Handball

Handball Beim TV Großsachsen II setzte es für den Aufsteiger eine deutliche 24:35-Niederlage

Der Tabellenführer war für Buchen eine Nummer zu groß

Archivartikel

TV Großsachsen II – TSV Buchen 35:24

Buchen: Nirmaier, Theobald (beide Tor), Engel (1 Tor), J. Weber, Kraft (5), R. Weber (2), Große (1), J. Weis (1), Beck (2), N. Weis, Schmitt (2), Röckel (5/davon 3 Siebenmeter), Weimer (5), Dosch

Die Partie beim Tabellenführer der Landesliga Nord startete schwungvoll, allerdings ohne nennenswerte Defensivarbeit der beiden Teams. 0:1, 1:1, 1:2, 2:2 – und es waren gerade einmal zwei Minuten gespielt. Die ersten zehn Minuten hielt der TSV Buchen auch weiter noch gut mit. Allerdings leistete man sich auch hier schon den einen oder anderen Fehler, so dass die Hausherren einen ersten kleinen Vorsprung herausspielten. Die erfahrene Truppe um Maximilian Albrecht und Andreas Nixdorf stellte vor allem im Angriff den TSV vor schwer zu lösende Aufgaben. Die Buchener fanden jedoch immer wieder Lösungsmöglichkeiten und stellten beim 10:9 erneut den Anschluss her.

Die Drittliga-„Reserve“ aus Großsachsen behielt jedoch das Zepter stets fest in der Hand. Im Buchener Team häuften sich bis zum Halbzeitpfiff die Zahl der Fehler. Schlecht vorbereitete Abschlüsse und ungünstige Wurfgelegenheiten münzten die Gastgeber in schnelle Tore um und setzten sich so bis zur Pause auf 17:12 ab.

Nach der Pause bekamen die Gäste kaum noch Zugriff auf das Großsachsener Offensivspiel. Zu leicht schenkte man offene Wurfgelegenheiten her und diese Chancen ließen sich vor allem die stark aufspielenden Außen der Gastgeber nicht nehmen.

Der weiterhin nahezu fehlerfrei agierende Tabellenführer aus Großsachsen zog Tor um Tor davon.
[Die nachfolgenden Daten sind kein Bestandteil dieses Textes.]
(* ===== verification/Tokens.v ===== *)
(** * What resume tokens guarantee

    A token issued for a run is accepted, until it expires, for the request it
    was issued for, by any service that knows its key ([resume_round_trip]);
    whatever is accepted was signed with a configured key over exactly the
    identity it yields ([resume_sound]); the request hash binds the content of
    two requests whose texts do not collide under SHA-256 ([hash_binds_request]); execution
    threads are never shared by two runs ([thread_injective]). *)

From S2P Require Import Prelude.
From S2P Require Import PyData.
From S2P Require Import Json.
From S2P Require Import Base64.
From S2P Require Import Sha256.
From S2P Require Import PyNum.
From S2P Require Import RunTypes.
From S2P Require Import Settings.
From S2P Require Import ChatSchema.
From S2P Require Import Identity.

(** ** Text *)

(** Induction along the sequences of UTF-8. *)
Lemma utf8_valid_app a b : utf8_valid a = true → utf8_valid (a +:+ b) = utf8_valid b.
Proof.
  induction a as [a IH] using (induction_ltof1 _ String.length). unfold ltof in IH.
  destruct a as [|c a]; [done|]. rewrite sapp_cons. cbn [utf8_valid].
  destruct (code c <? 128)%N; [intros; apply IH; [simpl; lia|done]|].
  destruct a as [|c1 a]; [done|]. rewrite sapp_cons.
  destruct (in_range 194 223 (code c)).
  { intros [H1 H2]%andb_prop. rewrite H1. simpl. apply IH; [simpl; lia|done]. }
  destruct a as [|c2 a]; [done|]. rewrite sapp_cons.
  destruct (in_range 224 239 (code c)).
  { intros [[H1 H1']%andb_prop H2]%andb_prop. rewrite H1, H1'. simpl. apply IH; [simpl; lia|done]. }
  destruct a as [|c3 a]; [done|]. rewrite sapp_cons.
  intros [[[[H1 H2]%andb_prop H3]%andb_prop H4]%andb_prop H5]%andb_prop.
  rewrite H1, H2, H3, H4. simpl. apply IH; [simpl; lia|done].
Qed.

Lemma utf8_valid_ascii s : sforall is_ascii s = true → utf8_valid s = true.
Proof.
  induction s as [|c s IH]; [done|]. simpl. unfold is_ascii at 1.
  by destruct (code c <? 128)%N; simpl.
Qed.

Lemma utf8_escape_char c : is_ascii c = true → utf8_valid (escape_char c) = true.
Proof. destruct c as [[] [] [] [] [] [] [] []]; vm_compute; done. Qed.

Lemma escape_char_high c : is_ascii c = false → escape_char c = String c EmptyString.
Proof. destruct c as [[] [] [] [] [] [] [] []]; vm_compute; done. Qed.

Lemma continuation_high lo hi c : (128 <= lo)%N → in_range lo hi (code c) = true → is_ascii c = false.
Proof. unfold in_range, is_ascii. intros Hlo [H%N.leb_le _]%andb_prop. apply N.ltb_ge. lia. Qed.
Obwohl der TSV grundsätzlich gar nicht schlecht spielte, lief es nach und nach auf eine krachende Niederlage hinaus. Jeder Fehlwurf im eigenen Angriff wurde meist umgehend durch ein Gegentor bestraft. Selbst bei guten eigenen Defensiv-Phasen schaffte es der TSV Buchen nicht, sich zu belohnen.

Letztendlich musste man sich einer starken Mannschaft verdient geschlagen geben. Am Ende fiel das Ergebnis vielleicht etwas zu hoch aus, aber insgesamt war die Niederlage sicherlich gerechtfertigt. Das Ergebnis trübt die tabellarische Bilanz sicherlich weniger als die Heimpleite in der Vorwoche.

In greifbarer Nähe ist immer noch das Ziel, mit einem zweistelligen positiven Punktekonto ins neue Jahr zu gehen. Mit 8:8 Punkten steht man im Moment genau in der Mitte der Tabelle. Diese Position ist jedoch alles andere als sicher.

Der Spielplan sieht nun eine längere Pause vor. Erst am 15. Dezember geht es mit dem Spiel in Bammental weiter.